*ABOUT THIS EXERCISE*
All entries must be transcribed without a single difference.
◇ ◇ ◇
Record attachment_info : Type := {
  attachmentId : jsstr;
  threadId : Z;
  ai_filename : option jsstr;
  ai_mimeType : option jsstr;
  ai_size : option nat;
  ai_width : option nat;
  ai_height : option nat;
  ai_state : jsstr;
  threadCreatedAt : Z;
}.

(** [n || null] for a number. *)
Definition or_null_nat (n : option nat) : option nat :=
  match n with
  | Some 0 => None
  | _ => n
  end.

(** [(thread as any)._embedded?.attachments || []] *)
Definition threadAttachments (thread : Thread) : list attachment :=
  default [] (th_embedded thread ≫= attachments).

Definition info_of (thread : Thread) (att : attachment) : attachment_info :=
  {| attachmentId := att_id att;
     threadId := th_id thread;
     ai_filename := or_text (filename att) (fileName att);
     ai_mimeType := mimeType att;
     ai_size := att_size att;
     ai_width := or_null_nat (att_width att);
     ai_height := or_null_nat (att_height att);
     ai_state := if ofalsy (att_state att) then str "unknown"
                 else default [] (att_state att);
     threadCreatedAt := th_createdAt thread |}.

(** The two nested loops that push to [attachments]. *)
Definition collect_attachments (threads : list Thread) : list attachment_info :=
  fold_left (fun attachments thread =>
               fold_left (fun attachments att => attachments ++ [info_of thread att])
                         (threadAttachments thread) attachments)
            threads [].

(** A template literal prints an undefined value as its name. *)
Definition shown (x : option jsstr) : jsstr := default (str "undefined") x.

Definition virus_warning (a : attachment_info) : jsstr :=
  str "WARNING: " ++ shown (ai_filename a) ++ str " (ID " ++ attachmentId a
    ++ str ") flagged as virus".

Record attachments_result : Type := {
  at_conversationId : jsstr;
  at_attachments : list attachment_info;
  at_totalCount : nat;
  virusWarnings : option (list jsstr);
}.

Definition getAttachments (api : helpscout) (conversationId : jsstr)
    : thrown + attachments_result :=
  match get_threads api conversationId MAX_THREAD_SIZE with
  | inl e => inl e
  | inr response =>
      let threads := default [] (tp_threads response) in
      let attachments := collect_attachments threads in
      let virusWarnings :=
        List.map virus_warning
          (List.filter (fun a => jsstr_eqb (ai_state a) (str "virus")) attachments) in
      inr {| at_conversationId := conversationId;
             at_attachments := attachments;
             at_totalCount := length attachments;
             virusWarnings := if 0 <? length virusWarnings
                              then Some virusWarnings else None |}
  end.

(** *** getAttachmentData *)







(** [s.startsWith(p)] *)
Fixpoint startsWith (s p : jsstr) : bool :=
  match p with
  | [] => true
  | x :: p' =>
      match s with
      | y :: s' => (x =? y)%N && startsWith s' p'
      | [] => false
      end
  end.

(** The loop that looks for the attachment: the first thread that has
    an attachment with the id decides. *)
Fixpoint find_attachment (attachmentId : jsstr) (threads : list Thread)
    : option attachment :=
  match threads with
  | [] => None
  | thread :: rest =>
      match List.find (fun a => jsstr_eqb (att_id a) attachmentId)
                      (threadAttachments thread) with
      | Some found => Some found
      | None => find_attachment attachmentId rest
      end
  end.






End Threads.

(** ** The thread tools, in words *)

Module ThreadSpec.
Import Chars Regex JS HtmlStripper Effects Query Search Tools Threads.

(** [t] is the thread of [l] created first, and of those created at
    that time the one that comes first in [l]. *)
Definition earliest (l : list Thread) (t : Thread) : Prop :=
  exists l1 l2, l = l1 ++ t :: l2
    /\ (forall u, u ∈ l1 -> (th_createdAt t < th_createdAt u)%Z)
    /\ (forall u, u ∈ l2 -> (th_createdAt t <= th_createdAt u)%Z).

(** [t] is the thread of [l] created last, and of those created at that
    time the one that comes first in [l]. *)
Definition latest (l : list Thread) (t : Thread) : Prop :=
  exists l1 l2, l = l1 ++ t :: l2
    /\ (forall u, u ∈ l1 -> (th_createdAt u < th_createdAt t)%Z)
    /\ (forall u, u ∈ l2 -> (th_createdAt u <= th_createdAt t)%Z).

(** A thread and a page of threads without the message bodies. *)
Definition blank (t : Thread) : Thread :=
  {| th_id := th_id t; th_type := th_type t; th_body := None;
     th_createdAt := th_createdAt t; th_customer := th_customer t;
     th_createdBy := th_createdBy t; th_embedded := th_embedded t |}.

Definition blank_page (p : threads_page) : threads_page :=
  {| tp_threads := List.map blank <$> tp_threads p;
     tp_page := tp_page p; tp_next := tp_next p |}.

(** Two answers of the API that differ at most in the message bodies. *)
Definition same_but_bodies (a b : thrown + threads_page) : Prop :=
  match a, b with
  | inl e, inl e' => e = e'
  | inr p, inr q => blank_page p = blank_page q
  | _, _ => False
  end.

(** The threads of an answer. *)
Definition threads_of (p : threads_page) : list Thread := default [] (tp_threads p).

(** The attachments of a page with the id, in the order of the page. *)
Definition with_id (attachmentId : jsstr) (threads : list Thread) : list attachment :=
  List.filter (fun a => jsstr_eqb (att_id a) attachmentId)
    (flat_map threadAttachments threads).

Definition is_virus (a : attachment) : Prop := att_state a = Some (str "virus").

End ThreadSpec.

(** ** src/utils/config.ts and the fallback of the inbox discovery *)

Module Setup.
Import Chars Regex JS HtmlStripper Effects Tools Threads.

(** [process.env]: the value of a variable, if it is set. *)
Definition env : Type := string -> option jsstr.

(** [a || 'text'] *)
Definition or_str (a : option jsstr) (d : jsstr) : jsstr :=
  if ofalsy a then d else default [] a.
◇ ◇ ◇
*ANSWER TO THIS PROBLEM*
Record attachment_info : Type := {
  attachmentId : jsstr;
  threadId : Z;
  ai_filename : option jsstr;
  ai_mimeType : option jsstr;
  ai_size : option nat;
  ai_width : option nat;
  ai_height : option nat;
  ai_state : jsstr;
  threadCreatedAt : Z;
}.

(** [n || null] for a number. *)
Definition or_null_nat (n : option nat) : option nat :=
  match n with
  | Some 0 => None
  | _ => n
  end.

(** [(thread as any)._embedded?.attachments || []] *)
Definition threadAttachments (thread : Thread) : list attachment :=
  default [] (th_embedded thread ≫= attachments).

Definition info_of (thread : Thread) (att : attachment) : attachment_info :=
  {| attachmentId := att_id att;
     threadId := th_id thread;
     ai_filename := or_text (filename att) (fileName att);
     ai_mimeType := mimeType att;
     ai_size := att_size att;
     ai_width := or_null_nat (att_width att);
     ai_height := or_null_nat (att_height att);
     ai_state := if ofalsy (att_state att) then str "unknown"
                 else default [] (att_state att);
     threadCreatedAt := th_createdAt thread |}.

(** The two nested loops that push to [attachments]. *)
Definition collect_attachments (threads : list Thread) : list attachment_info :=
  fold_left (fun attachments thread =>
               fold_left (fun attachments att => attachments ++ [info_of thread att])
                         (threadAttachments thread) attachments)
            threads [].

(** A template literal prints an undefined value as its name. *)
Definition shown (x : option jsstr) : jsstr := default (str "undefined") x.

Definition virus_warning (a : attachment_info) : jsstr :=
  str "WARNING: " ++ shown (ai_filename a) ++ str " (ID " ++ attachmentId a
    ++ str ") flagged as virus".

Record attachments_result : Type := {
  at_conversationId : jsstr;
  at_attachments : list attachment_info;
  at_totalCount : nat;
  virusWarnings : option (list jsstr);
}.

Definition getAttachments (api : helpscout) (conversationId : jsstr)
    : thrown + attachments_result :=
  match get_threads api conversationId MAX_THREAD_SIZE with
  | inl e => inl e
  | inr response =>
      let threads := default [] (tp_threads response) in
      let attachments := collect_attachments threads in
      let virusWarnings :=
        List.map virus_warning
          (List.filter (fun a => jsstr_eqb (ai_state a) (str "virus")) attachments) in
      inr {| at_conversationId := conversationId;
             at_attachments := attachments;
             at_totalCount := length attachments;
             virusWarnings := if 0 <? length virusWarnings
                              then Some virusWarnings else None |}
  end.

(** *** getAttachmentData *)







(** [s.startsWith(p)] *)
Fixpoint startsWith (s p : jsstr) : bool :=
  match p with
  | [] => true
  | x :: p' =>
      match s with
      | y :: s' => (x =? y)%N && startsWith s' p'
      | [] => false
      end
  end.

(** The loop that looks for the attachment: the first thread that has
    an attachment with the id decides. *)
Fixpoint find_attachment (attachmentId : jsstr) (threads : list Thread)
    : option attachment :=
  match threads with
  | [] => None
  | thread :: rest =>
      match List.find (fun a => jsstr_eqb (att_id a) attachmentId)
                      (threadAttachments thread) with
      | Some found => Some found
      | None => find_attachment attachmentId rest
      end
  end.






End Threads.

(** ** The thread tools, in words *)

Module ThreadSpec.
Import Chars Regex JS HtmlStripper Effects Query Search Tools Threads.

(** [t] is the thread of [l] created first, and of those created at
    that time the one that comes first in [l]. *)
Definition earliest (l : list Thread) (t : Thread) : Prop :=
  exists l1 l2, l = l1 ++ t :: l2
    /\ (forall u, u ∈ l1 -> (th_createdAt t < th_createdAt u)%Z)
    /\ (forall u, u ∈ l2 -> (th_createdAt t <= th_createdAt u)%Z).

(** [t] is the thread of [l] created last, and of those created at that
    time the one that comes first in [l]. *)
Definition latest (l : list Thread) (t : Thread) : Prop :=
  exists l1 l2, l = l1 ++ t :: l2
    /\ (forall u, u ∈ l1 -> (th_createdAt u < th_createdAt t)%Z)
    /\ (forall u, u ∈ l2 -> (th_createdAt u <= th_createdAt t)%Z).

(** A thread and a page of threads without the message bodies. *)
Definition blank (t : Thread) : Thread :=
  {| th_id := th_id t; th_type := th_type t; th_body := None;
     th_createdAt := th_createdAt t; th_customer := th_customer t;
     th_createdBy := th_createdBy t; th_embedded := th_embedded t |}.

Definition blank_page (p : threads_page) : threads_page :=
  {| tp_threads := List.map blank <$> tp_threads p;
     tp_page := tp_page p; tp_next := tp_next p |}.

(** Two answers of the API that differ at most in the message bodies. *)
Definition same_but_bodies (a b : thrown + threads_page) : Prop :=
  match a, b with
  | inl e, inl e' => e = e'
  | inr p, inr q => blank_page p = blank_page q
  | _, _ => False
  end.

(** The threads of an answer. *)
Definition threads_of (p : threads_page) : list Thread := default [] (tp_threads p).

(** The attachments of a page with the id, in the order of the page. *)
Definition with_id (attachmentId : jsstr) (threads : list Thread) : list attachment :=
  List.filter (fun a => jsstr_eqb (att_id a) attachmentId)
    (flat_map threadAttachments threads).

Definition is_virus (a : attachment) : Prop := att_state a = Some (str "virus").

End ThreadSpec.

(** ** src/utils/config.ts and the fallback of the inbox discovery *)

Module Setup.
Import Chars Regex JS HtmlStripper Effects Tools Threads.

(** [process.env]: the value of a variable, if it is set. *)
Definition env : Type := string -> option jsstr.

(** [a || 'text'] *)
Definition or_str (a : option jsstr) (d : jsstr) : jsstr :=
  if ofalsy a then d else default [] a.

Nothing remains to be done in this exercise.